The latest data on personnel tests indicate similarly low numbers as in the last few days regarding the tests of residents.
62 percent of nursing homes have not tested any employees since the pandemic started until May 27, according to figures from the Data Analysis Bureau (T-DAB) and Person Centered Software (PCS).
Health Minister Matt Hancock said on May 15: "We will test every resident and employee in our nursing homes in England by early June."
T-DAB examined a total sample size of 12,407 nurses from 650 nursing homes in England, Wales and Scotland.
It was found that between the date of Mr. Hancock's announcement and May 27, 9% of nursing home staff had been tested. The number for England was slightly higher at 10%.
Only 15% of nursing home staff have been tested at any time since the outbreak, as figures showed.

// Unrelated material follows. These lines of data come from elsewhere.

(** Every run has one of three shapes: answered from the cache, answered
    from the API, or answered with the error response. *)
Lemma getEncodedBlocks_cases w req :
  let start := parseInt (query_start req) in
  let end_ := parseInt (query_end req) in
  let run := (getEncodedBlocks w req).1 in
  (∃ rows samples enc,
      (getDataFromCache w start end_).2 = Ret rows ∧ rows ≠ [] ∧
      mapM sample_of_row rows = Ret samples ∧
      applyDeltaEncoding samples = Ret enc ∧
      responses run = [(200, enc ∪ {[ "isCached" := JBool true ]})] ∧
      requests run = []) ∨
  (cache_path_fails w start end_ ∧
   requests run = requests (getDataFromApi w start end_).1 ∧
   ((∃ samples enc,
        (getDataFromApi w start end_).2 = Ret samples ∧
        applyDeltaEncoding samples = Ret enc ∧
        responses run = [(200, enc)]) ∨
    (∃ err,
        (getDataFromApi w start end_).2 ≫= applyDeltaEncoding = Throw err ∧
        responses run = [(500, failure_body err)]))).
Proof.
  intros start end_ run.
  destruct (cacheBranch_cases w start end_)
    as [(pre & err & Hcb & Hq & Ht)|[(pre & Hcb & Hq & Hc)|
        (pre & rows & samples & enc & Hcb & Hq & Hc & Hne & Hm & He)]].
  3: { left. exists rows, samples, enc. split_and!; try done.
       - unfold run. rewrite getEncodedBlocks_run. fold start end_.
         rewrite Hcb; cbn [fst snd]. rewrite responses_app.
         by destruct Hq as [-> _].
       - unfold run. rewrite getEncodedBlocks_run. fold start end_.
         rewrite Hcb; cbn [fst snd]. rewrite requests_app.
         by destruct Hq as [_ ->]. }
  all: right.
  all: assert (cache_path_fails w start end_) as Hf
    by (first [by left | right; by exists err]).
  all: split; [exact Hf|].
  all: destruct (fallback_run w req Hf) as (pre' & mid & Hrun & Hq' & Hmid).
  all: fold start end_ run in Hrun.
  all: assert (quiet mid) as Hqm by (by destruct Hmid as [->|(err' & _ & ->)]).
  all: rewrite Hrun, apiBranch_run; cbn [fst].
  all: rewrite !requests_app, !responses_app, getDataFromApi_responses.
  all: destruct Hq' as [-> ->], Hqm as [-> ->]; cbn [app].
  all: split;
    [destruct (_ ≫= applyDeltaEncoding); cbn; by rewrite (right_id_L [] (++))|].
  all: destruct (getDataFromApi w start end_).2 as [samples|aerr]; cbn.
  all: try (right; by eexists).
  all: destruct (applyDeltaEncoding samples) as [enc|eerr] eqn:He; cbn.
  all: first [left; by eexists _, _ | right; by eexists].
Qed.

Lemma apiBranch_remote_only w d start end_ :
  apiBranch (mkWorld d (axios_request w)) start end_ = apiBranch w start end_.
Proof. by rewrite !apiBranch_run, !getDataFromApi_run. Qed.

End runs.

(** ** Claims about [getEncodedBlocks] *)

(** C2.  Cache miss and cache error fall back alike.  When the cache read
    raises a storage error or returns zero rows, the handler calls the API
    client with the start and end it parsed from the request, nothing is
    answered and no remote call is made before that call, and exactly one
    answer follows it.  The answers of the run are those of the fallback
    alone, whatever the store is or fails with: the cache error is no part
    of the response, and an error and an empty result give the same
    responses. *)
Theorem cache_unusable_falls_back `{Utils} (w : World) (req : Request) :
  let start := parseInt (query_start req) in
  let end_ := parseInt (query_end req) in
  cache_unusable w start end_ →
  (∃ pre post,
      (getEncodedBlocks w req).1 = pre ++ (getDataFromApi w start end_).1 ++ post ∧
      quiet pre ∧ requests post = [] ∧ length (responses post) = 1%nat) ∧
  (∀ d : Db,
      responses (getEncodedBlocks w req).1 =
      responses (apiBranch (mkWorld d (axios_request w)) start end_).1).
Proof.
  intros start end_ Hu.
  assert (cache_path_fails w start end_) as Hf.
  { destruct Hu as [[err Herr]|Hempty]; [right; exists err; by left|by left]. }
  destruct (fallback_run w req Hf) as (pre & mid & Hrun & Hq & Hmid).
  fold start end_ in Hrun.
  assert (quiet mid) as Hqm by (by destruct Hmid as [->|(err & _ & ->)]).
  split.
  - rewrite Hrun, apiBranch_run; simpl.
    eexists (pre ++ mid), _. rewrite <- !(assoc_L (++)).
    split; [reflexivity|]. split; [by apply quiet_app|].
    by destruct (_ ≫= applyDeltaEncoding).
  - intros d. rewrite apiBranch_remote_only, Hrun, !responses_app.
    destruct Hq as [-> _], Hqm as [-> _]. reflexivity.
Qed.

Lemma cache_unusable_falls_back_witness :
  cache_unusable Demo.world_broken (Int 7) (Int 8) ∧
  ∀ d : Db,
    responses (getEncodedBlocks (H:=Demo.utils) Demo.world_broken (Demo.req "7" "8")).1 =
    responses (apiBranch (H:=Demo.utils) (mkWorld d Demo.remote) (Int 7) (Int 8)).1.
Proof.
  assert (cache_unusable Demo.world_broken (Int 7) (Int 8)) as Hu.
  { left. eexists. reflexivity. }
  split; [exact Hu|].
  exact (proj2 (cache_unusable_falls_back (H:=Demo.utils) Demo.world_broken
                  (Demo.req "7" "8") Hu)).
Defined.

(** The same request against a failing store and against an empty one. *)
Example fallback_same_answer :
  responses (getEncodedBlocks (H:=Demo.utils) Demo.world_broken (Demo.req "1" "2")).1 =
  responses (getEncodedBlocks (H:=Demo.utils) Demo.world_empty (Demo.req "1" "2")).1.
Proof. reflexivity. Qed.

(** C10.  Every exception of the first [try] block is absorbed.  Whether
    the storage read fails, the timestamp conversion fails on a returned
    row, or the delta encoding of the converted rows fails, the exception
    is logged, nothing has been answered, the handler goes on to the API
    client with the same parsed range, and the handler itself does not
    throw. *)
Theorem cache_exception_absorbed `{Utils} (w : World) (req : Request) (err : exn) :
  let start := parseInt (query_start req) in
  let end_ := parseInt (query_end req) in
  cache_throws w start end_ err →
  (getEncodedBlocks w req).2 = Ret tt ∧
  ∃ pre post,
    (getEncodedBlocks w req).1 =
      pre ++ LogError "Error retrieving data from cache. Continue to API fallback" err
          :: (getDataFromApi w start end_).1 ++ post ∧
    quiet pre ∧ requests post = [] ∧ length (responses post) = 1%nat.
Proof.
  intros start end_ Ht.
  destruct (cache_throws_run _ _ _ _ Ht) as (pre & Hcb & Hq).
  rewrite getEncodedBlocks_run. fold start end_. rewrite Hcb; simpl.
  split; [done|]. rewrite apiBranch_run; simpl.
  eexists pre, _. split; [reflexivity|]. split; [done|].
  by destruct (_ ≫= applyDeltaEncoding).
Qed.

Lemma cache_exception_absorbed_witness :
  cache_throws (H:=Demo.utils) Demo.world_bad_time NaN NaN (Error "Invalid time value") ∧
  (getEncodedBlocks (H:=Demo.utils) Demo.world_bad_time Demo.req_none).2 = Ret tt.
Proof.
  assert (cache_throws (H:=Demo.utils) Demo.world_bad_time NaN NaN
            (Error "Invalid time value")) as Ht.
  { right. exists Demo.table_bad_time. split; [reflexivity|].
    split; [discriminate|]. left. reflexivity. }
  split; [exact Ht|].
  exact (proj1 (cache_exception_absorbed (H:=Demo.utils) Demo.world_bad_time
                  Demo.req_none _ Ht)).
Defined.

(** C7.  Double failure.  When the cache path does not answer and the API
    client fails, the run answers exactly once: status 500, a body with an
    [error] field and a [details] field holding the message of the API
    failure; no success response is sent. *)
Theorem double_failure_single_error `{Utils} (w : World) (req : Request) (apiError : exn) :
  let start := parseInt (query_start req) in
  let end_ := parseInt (query_end req) in
  cache_path_fails w start end_ →
  (getDataFromApi w start end_).2 = Throw apiError →
  responses (getEncodedBlocks w req).1 = [(500, failure_body apiError)] ∧
  failure_body apiError !! "error" = Some (JStr "Failed to fetch block data") ∧
  failure_body apiError !! "details" = Some (JStr (message apiError)) ∧
  dom (failure_body apiError) = {[ "error"; "details" ]}.
Proof.
  intros start end_ Hf Hapi. split.
  - by apply fallback_failure_run.
  - unfold failure_body. split_and!; [by simplify_map_eq..|].
    by rewrite dom_insert_L, dom_singleton_L.
Qed.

The organization said 6% of nursing home staff had been tested over the seven days through May 27.
Simon Briscoe, director of T-DAB, said: "The nursing home staff test rate has increased over the past week, but is still far too slow to meet the government's target.
"Examining just one in ten employees and residents is far below the rate required by industry associations and targeted by the government."
Professor Martin Green, managing director of Care England, said Friday that tests in care facilities should be prioritized and called for "adequate guidance" for households regarding the NHS test and trace program that started in England that day was before.
Data released by T-DAB earlier this month suggest that 38% of nursing homes have not tested any residents since the pandemic started.